OG Goosebumps fans are, of course, R.L. Stine fans, and everyone’s got a favorite Goosebumps book – and that, of course, includes the people behind the show. Since we are cruel, cruel people, we asked them to pick their favorites, and they rose to the challenge. Letterman, for one, told us that the answer wasn’t even that hard, because “in a weird way, we ended up with our top threes already in the show. So, but, you know, I think for me, just outside of our series, Night of the Living Dummy is always sort of a standout. Go Eat Worms! Say Cheese and Die! Those are, I guess, the top three for me in terms that aren’t in the show. But I did read to my kids and thought it was amazing. Welcome to Dead House, which is actually the first Goosebumps book that R.L. Stine wrote.”
Stoller, meanwhile, also has a clear answer. “I mean, I really like The Haunted Mask. There’s something really primal about that story. It’s the kind of story that’s been told in many different iterations, and I just really like it. And it’s, I don’t know, it’s very relatable and it was very fun to adapt that one. And it’s also very spooky.”
This is also something that can be said about the show in general – and one thing Stoller shared Disney was very much on board with from the beginning, to their surprise. “I mean, we kept double-checking with them. They were great about that and pushing us to make it, you know, not more scary, but more mature and keep elevating the material and keep trying to lean into the drama of the characters. And I think as a result of making that better and more realistic, it just amplifies the scares anyway. Once the characters are believable and you care about them, when you put them in a situation, you get worried for them.”

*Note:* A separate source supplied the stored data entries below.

(* ===== verification/CppStd.v ===== *)
(** * Standard-library string conversions

    The numeric conversions of <string> and <cctype> the SDK calls:
    [isdigit], [isspace], [std::stoul], [std::stoull], [std::stoll] and
    [std::to_string].  They follow the C standard's strtol family in base 10
    and the "C" locale, on an LP64 target ([unsigned long] has 64 bits):
    leading white space is skipped, one sign is accepted, the longest digit
    run is converted, [invalid_argument] is thrown when there is no digit and
    [out_of_range] when the value does not fit. *)

From S2P Require Import Prelude.

(** ** Definitions *)

Definition isdigit (c : Z) : bool := (48 <=? c) && (c <=? 57).

Definition isspace (c : Z) : bool := (c =? 32) || ((9 <=? c) && (c <=? 13)).

Fixpoint skip_space (s : list Z) : list Z :=
  match s with
  | c :: s' => if isspace c then skip_space s' else s
  | [] => []
  end.

(** The longest digit prefix. *)
Fixpoint digit_run (s : list Z) : list Z :=
  match s with
  | c :: s' => if isdigit c then c :: digit_run s' else []
  | [] => []
  end.

(** The value of a digit string, most significant digit first. *)
Definition digits_val (s : list Z) : Z :=
  foldl (λ acc c, acc * 10 + (c - 48)) 0 s.

Definition split_sign (s : list Z) : bool * list Z :=
  match s with
  | 45 :: s' => (true, s')
  | 43 :: s' => (false, s')
  | _ => (false, s)
  end.

(** Sign and magnitude of the converted prefix; [None]: no conversion. *)
Definition strto (s : list Z) : option (bool * Z) :=
  let '(neg, s') := split_sign (skip_space s) in
  match digit_run s' with
  | [] => None
  | ds => Some (neg, digits_val ds)
  end.

Definition stoull (s : list Z) : result Z :=
  match strto s with
  | None => Throw std_invalid_argument
  | Some (neg, m) =>
      if m >? 2 ^ 64 - 1 then Throw std_out_of_range
      else Ok (if neg then u64 (- m) else m)
  end.

Definition stoul (s : list Z) : result Z := stoull s.

Definition stoll (s : list Z) : result Z :=
  match strto s with
  | None => Throw std_invalid_argument
  | Some (neg, m) =>
      let v := if neg then - m else m in
      if (v <? INT64_MIN) || (v >? INT64_MAX) then Throw std_out_of_range else Ok v
  end.

(** [std::to_string] on a non-negative value; [fuel] bounds the digits. *)
Fixpoint to_digits (fuel : nat) (n : Z) (acc : list Z) : list Z :=
  match fuel with
  | O => acc
  | S fuel' =>
      let acc' := (48 + n `mod` 10) :: acc in
      if n / 10 =? 0 then acc' else to_digits fuel' (n / 10) acc'
  end.

(** 20 digits are enough for every 64-bit value. *)
Definition to_string (n : Z) : list Z :=
  if n <? 0 then 45 :: to_digits 20 (- n) [] else to_digits 20 n [].

Definition all_digits (s : list Z) : Prop := Forall (λ c, isdigit c = true) s.

(** ** Lemmas *)

Lemma isdigit_spec c : isdigit c = true ↔ 48 ≤ c ≤ 57.
Proof. rewrite /isdigit andb_true_iff !Z.leb_le //. Qed.

Lemma isdigit_not_space c : isdigit c = true → isspace c = false.
Proof.
  rewrite isdigit_spec /isspace orb_false_iff andb_false_iff Z.eqb_neq !Z.leb_gt. lia.
Qed.

Lemma digit_run_all s : all_digits s → digit_run s = s.
Proof. induction 1 as [|c s Hc _ IH]; [done|]. by rewrite /= Hc IH. Qed.

Lemma digits_val_from acc s :
  foldl (λ acc c, acc * 10 + (c - 48)) acc s = acc * pow10 (length s) + digits_val s.
Proof.
  revert acc. induction s as [|c s IH]=> acc.
  - rewrite /digits_val /=. lia.
  - rewrite /digits_val /= IH [foldl _ (0 * 10 + _) s]IH.
    rewrite Nat2Z.inj_succ Z.pow_succ_r; lia.
Qed.

Lemma digits_val_cons c s :
  digits_val (c :: s) = (c - 48) * pow10 (length s) + digits_val s.
Proof. rewrite {1}/digits_val /= digits_val_from. lia. Qed.

Lemma digits_val_app s1 s2 :
  digits_val (s1 ++ s2) = digits_val s1 * pow10 (length s2) + digits_val s2.
Proof. by rewrite {1}/digits_val foldl_app digits_val_from. Qed.

Lemma digits_val_bound s : all_digits s → 0 ≤ digits_val s < pow10 (length s).
Proof.
  induction 1 as [|c s Hc _ IH]; [done|].
  apply isdigit_spec in Hc. rewrite digits_val_cons /= Nat2Z.inj_succ Z.pow_succ_r; nia.
Qed.

Lemma digits_val_zeros n : digits_val (replicate n 48) = 0.
Proof. induction n as [|n IH]; [done|]. rewrite /= digits_val_cons IH. lia. Qed.

Lemma all_digits_zeros n : all_digits (replicate n 48).
Proof. by apply Forall_replicate. Qed.

(** Dropping leading digits keeps the value modulo a power of ten. *)
Lemma digits_val_drop s k :
  all_digits s → (k ≤ length s)%nat →
  digits_val (drop k s) = digits_val s `mod` pow10 (length s - k).
Proof.
  intros Hs Hk.
  have Hl : length (drop k s) = (length s - k)%nat by rewrite length_drop.
  rewrite -{2}(take_drop k s) digits_val_app Hl.
  rewrite Z.add_comm Z_mod_plus_full Z.mod_small //.
  rewrite -Hl. apply digits_val_bound, Forall_drop, Hs.
Qed.

Lemma strto_digits s :
  all_digits s → s ≠ [] → strto s = Some (false, digits_val s).
Proof.
  intros Hs Hne. destruct s as [|c s']; [done|].
  have Hc : isdigit c = true by inversion Hs.
  rewrite /strto /= (isdigit_not_space _ Hc).
  have -> : split_sign (c :: s') = (false, c :: s').
  { apply isdigit_spec in Hc. rewrite /split_sign.
    repeat (case_match; try lia); done. }
  rewrite digit_run_all //.
Qed.

(** A digit string of at most 19 digits converts, to its value. *)
Lemma stoull_digits s :
  all_digits s → s ≠ [] → (length s ≤ 19)%nat → stoull s = Ok (digits_val s).
Proof.
  intros Hs Hne Hl. rewrite /stoull strto_digits //.
  pose proof (digits_val_bound _ Hs).
  have : pow10 (length s) ≤ 10 ^ 19 by apply Z.pow_le_mono_r; lia.
  case_bool; [|done]. bool_to_prop. lia.
Qed.

Lemma stoul_digits s :
  all_digits s → s ≠ [] → (length s ≤ 19)%nat → stoul s = Ok (digits_val s).
Proof. apply stoull_digits. Qed.

Lemma stoll_digits s :
  all_digits s → s ≠ [] → (length s ≤ 18)%nat → stoll s = Ok (digits_val s).
Proof.
  intros Hs Hne Hl. rewrite /stoll strto_digits //.
  pose proof (digits_val_bound _ Hs).
  have : pow10 (length s) ≤ 10 ^ 18 by apply Z.pow_le_mono_r; lia.
  rewrite /INT64_MIN /INT64_MAX.
  case_bool; [|done]. apply orb_true_iff in Heqb as [?|?]; bool_to_prop; lia.
Qed.

Lemma stoll_cases s :
  (∃ v, stoll s = Ok v) ∨ stoll s = Throw std_invalid_argument ∨ stoll s = Throw std_out_of_range.
Proof. rewrite /stoll. destruct (strto s) as [[neg m]|]; [case_bool|]; eauto. Qed.

#[export] Hint Resolve all_digits_zeros isdigit_not_space : cpp.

“I remember early on,” Letterman added, “we suddenly were like, oh, this isn’t scary enough, and we needed to add. But I think what I remember discovering is the reason it wasn’t scary enough is there wasn’t enough story. So, it all kind of fits together. When it’s not scary enough, that means there’s not enough story. And when it’s too scary, that was more by degrees, like how gory do we want to get? And that was actually one of the few conversations that was more visual effects oriented than like about the story.”
“You know, like how detailed do we want this to be? And we always wanted this to be legitimately scary, but I have a six-year-old, and a 10, six-year old’s not going to watch this, but I have a 10-year-old, I want the 10-year-old to be able to watch this without coming and waking me up in the middle of the night. So that was the barometer that I used, will my 10-year-old wake me up?”
We’ve watched the new Goosebumps and we’re still not too sure we believe in this barometer – either this or these kids are way braver than we are, but one thing is for sure, if you love things that go bump in the night, this show is just the thing for you.
The first five episodes of Goosebumps are now available to stream on Disney+. New episodes are set to stream weekly on Fridays.